Aujourd’hui,
il paraît,
c’est le Printemps des poètes.
Alors ça frémit dans les salons
les anthologies tortillent du battement de cil sur l’éphémère des gondoles
on est tous un peu powètes quelque part
toutes un peu powètes aussi
(je voudrais « powète » comme « artiste », un et une
dans le même coffret de lettres tressées qui lui sert d’écrin)
Aujourd’hui,
il paraît,
c’est le Printemps des poètes.
Ceci est une pipe.
Mais tout le monde sait bien que ceci n’est pas une pipe. Même sans la légende, Magritte arrête ton char, on a compris. On n'a pas besoin de stabilo. On n'est pas des crétins.
Ça n’est pas vraiment ça, « une pipe ».
Je nous laisse ricaner.
Depuis nos natures mortes.
Nos indécences notoires.
Notre pornographie confiscatoire
de plaisir.
Nos selfies de pipe arrière-plans floutés.
Nos powèmes tête de gondoles
vernissages et musées
morts avant que d’être nés.
Ceci est un printemps.
Mais ce n’est pas un printemps.
Ceci est un powème.
Mais ce n’est pas un powème.
Ça n’est pas vraiment ça, « un powème ».
On en a plein la bouche.
Ça saigne la métaphore comme la guerre est jolie.
On a cadenassé Mahmoud Darwich dans les livres.
On a fait taire Ferlinghetti en lui donnant de l’éloge funèbre.
Les belles dissidences sont des tulipes en soliflore.
Fadwa Souleimane est morte.
Léo Ferré ruisselle de cheveux blancs sur nos âmes empapaoutées de morgue et d’ennui
Pourtant on sait
c’est de notoriété publique :
On devient poussière quand on quitte la gueuloire.
La grande gueuloire où il ferait bon s’envoyer des vers à la figure
et des verres au comptoir
sans attendre un retour de notoriété
sans se draper d’écharpes rimbaldiennes
sans remettre ses chaussures après la performance inspirée qui fait genre « elle a pas de chaussures »
sauf que c’est seulement « genre »
en vrai, des chaussures, elle en a
pas comme les gosses de Mada
« dis, pourquoi ils ont pas de chaussures ? »
« c’est parce que c’est le printemps des poètes, petit »
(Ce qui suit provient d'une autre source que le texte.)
Lemma optimizeImage_names imagemin_buffer sharp_toBuffer dir name a original
    st :
  a ∈ image_extensions →
  47 ∉ name →
  AVATAR_FILENAME st = name ++ str "." ++ a →
  AVATAR_DEST st = path_join dir (AVATAR_FILENAME st) →
  fs st !! AVATAR_DEST st = Some original →
  let st' :=
    (optimizeImage imagemin_buffer sharp_toBuffer (AVATAR_DEST st) st).2 in
  AVATAR_FILENAME st' = name ++ (detect original).2
  ∧ AVATAR_DEST st' = path_join dir (AVATAR_FILENAME st')
  ∧ ((detect original).2 ≠ str "." ++ a → fs st' !! AVATAR_DEST st = None).
Proof.
  intros Ha Hname Hfile Hdest Hsrc. cbv zeta.
  change (str "." ++ a) with (46 :: a) in *.
  set (base := dir ++ str "/" ++ name).
  assert (AVATAR_DEST st = base ++ 46 :: a) as Hpath.
  { rewrite Hdest, Hfile. unfold path_join, base.
    by rewrite <- !app_assoc. }
  rewrite Hpath in Hsrc |- *.
  rewrite (optimizeImage_run imagemin_buffer sharp_toBuffer _ original)
    by done.
  destruct (detect_extension original) as (x & -> & Hx).
  rewrite replace_ext by done. cbv zeta.
  set (st1 := record (Console (FormatDetected (detect original).1)) st).
  set (st2 := moved (base ++ 46 :: a) (base ++ 46 :: x) original st1).
  assert (AVATAR_FILENAME st2 = name ++ 46 :: x
          ∧ AVATAR_DEST st2 = path_join dir (AVATAR_FILENAME st2)
          ∧ (46 :: x ≠ 46 :: a → fs st2 !! (base ++ 46 :: a) = None))
    as (Hname2 & Hdest2 & Hgone2).
  { unfold st2, moved. case_bool_decide as Hmoved.
    - cbn [AVATAR_FILENAME AVATAR_DEST fs set_AVATAR_DEST
           set_AVATAR_FILENAME record with_fs].
      assert (base ++ 46 :: x = path_join dir (name ++ 46 :: x)) as Hjoin
        by (unfold path_join, base; by rewrite <- !app_assoc).
      assert (basename (base ++ 46 :: x) = name ++ 46 :: x) as ->.
      { rewrite Hjoin. apply basename_join. apply not_elem_of_app.
        split; [done|]. by apply detected_no_slash. }
      split; [done|]. split; [done|]. intros _.
      rewrite lookup_insert_ne by done. apply lookup_delete_eq.
    - apply (inj (app base)) in Hmoved.
      unfold st1. cbn [AVATAR_FILENAME AVATAR_DEST record].
      rewrite Hfile, Hpath.
      split; [by rewrite Hmoved|]. split.
      + unfold path_join, base. by rewrite <- !app_assoc.
      + intros Hne. by destruct Hne. }
  destruct (imagemin_buffer _ _) as [optimized|e]; [|done].
  destruct (createWebP_others sharp_toBuffer base x a (length original) Hx Ha
              (kept (base ++ 46 :: x) original optimized
                 (record (Imagemin original (plugins original)) st2)))
    as (Hfs & -> & -> & _).
  replace (AVATAR_FILENAME (kept _ _ _ _)) with (AVATAR_FILENAME st2)
    by (unfold kept; by destruct (_ <? _)%nat).
  replace (AVATAR_DEST (kept _ _ _ _)) with (AVATAR_DEST st2)
    by (unfold kept; by destruct (_ <? _)%nat).
  split; [done|]. split; [done|]. intros Hne.
  rewrite Hfs by (intros H; by apply H).
  unfold kept. destruct (_ <? _)%nat; cbn [fs record with_fs].
  - rewrite lookup_insert_ne; [by apply Hgone2|].
    intros ?%(inj (app base)). by apply Hne.
  - by apply Hgone2.
Qed.

(** X6: [optimizeImage] keeps the names of the script in step with the
    disk.  Started on [AVATAR_DEST], the join of a directory and
    [AVATAR_FILENAME], a name with an image extension, it ends with the
    file name on the detected extension and [AVATAR_DEST] the join of the
    directory and that name; if the extension changed, the old path holds
    no file any more. *)
Theorem optimizeImage_keeps_names_in_step
    (imagemin_buffer : list N → list plugin → result (list N))
    (sharp_toBuffer : list N → pipeline → result (list N))
    (dir name a original : list N) (st : state) :
  a ∈ image_extensions →
  47 ∉ name →
  AVATAR_FILENAME st = name ++ str "." ++ a →
  AVATAR_DEST st = path_join dir (AVATAR_FILENAME st) →
  fs st !! AVATAR_DEST st = Some original →
  let st' :=
    (optimizeImage imagemin_buffer sharp_toBuffer (AVATAR_DEST st) st).2 in
  AVATAR_FILENAME st' = name ++ (detect original).2
  ∧ AVATAR_DEST st' = path_join dir (AVATAR_FILENAME st')
  ∧ ((detect original).2 ≠ str "." ++ a → fs st' !! AVATAR_DEST st = None).
Proof. apply optimizeImage_names. Qed.

Lemma optimizeImage_keeps_names_in_step_witness :
  let st := Sample.fetched Cases.jpeg in
  let st' :=
    (optimizeImage Sample.imagemin Sample.sharp (AVATAR_DEST st) st).2 in
  AVATAR_FILENAME st' = str "avatar" ++ str ".jpg"
  ∧ AVATAR_DEST st' = path_join Sample.dist (AVATAR_FILENAME st')
  ∧ fs st' !! AVATAR_DEST st = None.
Proof.
  destruct (optimizeImage_keeps_names_in_step Sample.imagemin Sample.sharp
              Sample.dist (str "avatar") (str "png") Cases.jpeg
              (Sample.fetched Cases.jpeg))
    as (Hname & Hdest & Hgone).
  - apply (bool_decide_unpack _). by vm_compute.
  - apply (bool_decide_unpack _). by vm_compute.
  - reflexivity.
  - reflexivity.
  - by vm_compute.
  - split; [exact Hname|]. split; [exact Hdest|]. by apply Hgone.
Defined.
End Names.

(** ** The reference rewriter, run by run *)

Module Rewrites.
Import JS JSFacts Avatar Patterns Texts Observe Variants Anchored Rewriter.

(** The three ways a run of [updateHTMLReferences] can go. *)
Lemma updateHTMLReferences_cases AVATAR_DEST_DIR sharp_metadata st :
  let r := updateHTMLReferences AVATAR_DEST_DIR sharp_metadata st in
  (∃ html image width height,
     fs st !! HTML_FILE AVATAR_DEST_DIR = Some html
     ∧ fs st !! AVATAR_DEST st = Some image
     ∧ sharp_metadata image = Ok (width, height)
     ∧ r.1 = Val tt)
  ∨ (∃ e, r.1 = Throw e ∧ fs r.2 = fs st
          ∧ (fs st !! HTML_FILE AVATAR_DEST_DIR = None
             ∨ fs st !! AVATAR_DEST st = None
             ∨ ∃ image, fs st !! AVATAR_DEST st = Some image
                        ∧ sharp_metadata image = Error e)).
Proof.
  cbv zeta.
  destruct (fs st !! HTML_FILE AVATAR_DEST_DIR) as [html|] eqn:Hhtml.
  - destruct (fs st !! AVATAR_DEST st) as [image|] eqn:Himage.
    + destruct (sharp_metadata image) as [[width height]|e] eqn:Hmeta.
      * left. exists html, image, width, height.
        rewrite (updateHTMLReferences_run _ _ _ html image width height)
          by assumption.
        done.
      * right. exists e.
        unfold updateHTMLReferences, metadata, readFile_utf8, readFile,
          emit, modify, get, ret, throw.
        unfold bind. cbv beta iota. cbn [fs record].
        rewrite Hhtml. cbv beta iota. rewrite Himage. cbv beta iota.
        unfold await. rewrite Hmeta. cbn [fst snd fs record].
        split; [done|]. split; [done|]. right. right. by exists image.
    + right. exists ENOENT.
      unfold updateHTMLReferences, metadata, readFile_utf8, readFile,
        emit, modify, get, ret, throw.
      unfold bind. cbv beta iota. cbn [fs record].
      rewrite Hhtml. cbv beta iota. rewrite Himage.
      cbn [fst snd fs record]. auto.
  - right. exists ENOENT.
    unfold updateHTMLReferences, readFile_utf8, readFile, get, ret, throw.
    unfold bind. cbv beta iota. rewrite Hhtml. cbn [fst snd]. auto.
Qed.

Lemma updateHTMLReferences_writes_page_or_nothing AVATAR_DEST_DIR
    sharp_metadata st :
  let r := updateHTMLReferences AVATAR_DEST_DIR sharp_metadata st in
  (∀ p, p ≠ HTML_FILE AVATAR_DEST_DIR → fs r.2 !! p = fs st !! p)
  ∧ AVATAR_FILENAME r.2 = AVATAR_FILENAME st
  ∧ AVATAR_WEBP_FILENAME r.2 = AVATAR_WEBP_FILENAME st
  ∧ AVATAR_DEST r.2 = AVATAR_DEST st
  ∧ (r.1 = Val tt
     ↔ ∃ html image wh,
         fs st !! HTML_FILE AVATAR_DEST_DIR = Some html
         ∧ fs st !! AVATAR_DEST st = Some image
         ∧ sharp_metadata image = Ok wh)
  ∧ (r.1 ≠ Val tt → fs r.2 = fs st).
Proof.
  cbv zeta.
  destruct (fs st !! HTML_FILE AVATAR_DEST_DIR) as [html|] eqn:Hhtml.
  - destruct (fs st !! AVATAR_DEST st) as [image|] eqn:Himage.
    + destruct (sharp_metadata image) as [[width height]|e] eqn:Hmeta.
      * rewrite (updateHTMLReferences_run _ _ _ html image width height)
          by assumption.
        cbn [fst snd fs record with_fs AVATAR_FILENAME
             AVATAR_WEBP_FILENAME AVATAR_DEST].
        split; [intros p Hp; by rewrite lookup_insert_ne|].
        do 3 (split; [done|]).
        split; [|done]. split; [|done].
        intros _. by exists html, image, (width, height).
      * unfold updateHTMLReferences, metadata, readFile_utf8, readFile,
          emit, modify, get, ret, throw.
        unfold bind. cbv beta iota. cbn [fs record].
        rewrite Hhtml. cbv beta iota. rewrite Himage. cbv beta iota.
        unfold await. rewrite Hmeta. cbn [fst snd fs record].
        do 4 (split; [done|]). split; [|done]. split; [done|].
        intros (? & ? & ? & ? & ? & ?). congruence.
    + unfold updateHTMLReferences, metadata, readFile_utf8, readFile,
        emit, modify, get, ret, throw.
      unfold bind. cbv beta iota. cbn [fs record].
      rewrite Hhtml. cbv beta iota. rewrite Himage.
      cbn [fst snd fs record]. do 4 (split; [done|]). split; [|done].
      split; [done|]. intros (? & ? & ? & ? & ? & ?). congruence.
  - unfold updateHTMLReferences, readFile_utf8, readFile, get, ret, throw.
    unfold bind. cbv beta iota. rewrite Hhtml. cbn [fst snd].
    do 4 (split; [done|]). split; [|done].
    split; [done|]. intros (? & ? & ? & ? & ? & ?). congruence.
Qed.

(** X7: [updateHTMLReferences] changes no file but the page and none of
    the names of the script.  It fulfils exactly when the page and the
    master can be read and [sharp] delivers the dimensions of the master;
    when it does not fulfil, every file is as it was, the page being
    written once, as the last step. *)
Theorem updateHTMLReferences_writes_the_page_or_nothing
    (AVATAR_DEST_DIR : list N)
    (sharp_metadata : list N → result (N * N)) (st : state) :
  let r := updateHTMLReferences AVATAR_DEST_DIR sharp_metadata st in
  (∀ p, p ≠ HTML_FILE AVATAR_DEST_DIR → fs r.2 !! p = fs st !! p)
  ∧ AVATAR_FILENAME r.2 = AVATAR_FILENAME st
  ∧ AVATAR_WEBP_FILENAME r.2 = AVATAR_WEBP_FILENAME st
  ∧ AVATAR_DEST r.2 = AVATAR_DEST st
  ∧ (r.1 = Val tt
     ↔ ∃ html image wh,
         fs st !! HTML_FILE AVATAR_DEST_DIR = Some html
         ∧ fs st !! AVATAR_DEST st = Some image
         ∧ sharp_metadata image = Ok wh)
  ∧ (r.1 ≠ Val tt → fs r.2 = fs st).
Proof. apply updateHTMLReferences_writes_page_or_nothing. Qed.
La grande gueuloire s’est QR codée la gueule : veuillez présenter votre passe-porte et vous déchausser à l’entrée. Seul·e·s les powètes agréé·e·s seront habilité·e·s. Veuillez présenter votre convocation. Les petits fours ont été au préalable plexiglacés et hydrogélifiés. Servez-vous. Nos hôtes et hôtesses sous casque circulent et veillent à votre approvisionnement. Le public est hygiénique et à usage unique. Vous pouvez le jeter après usage.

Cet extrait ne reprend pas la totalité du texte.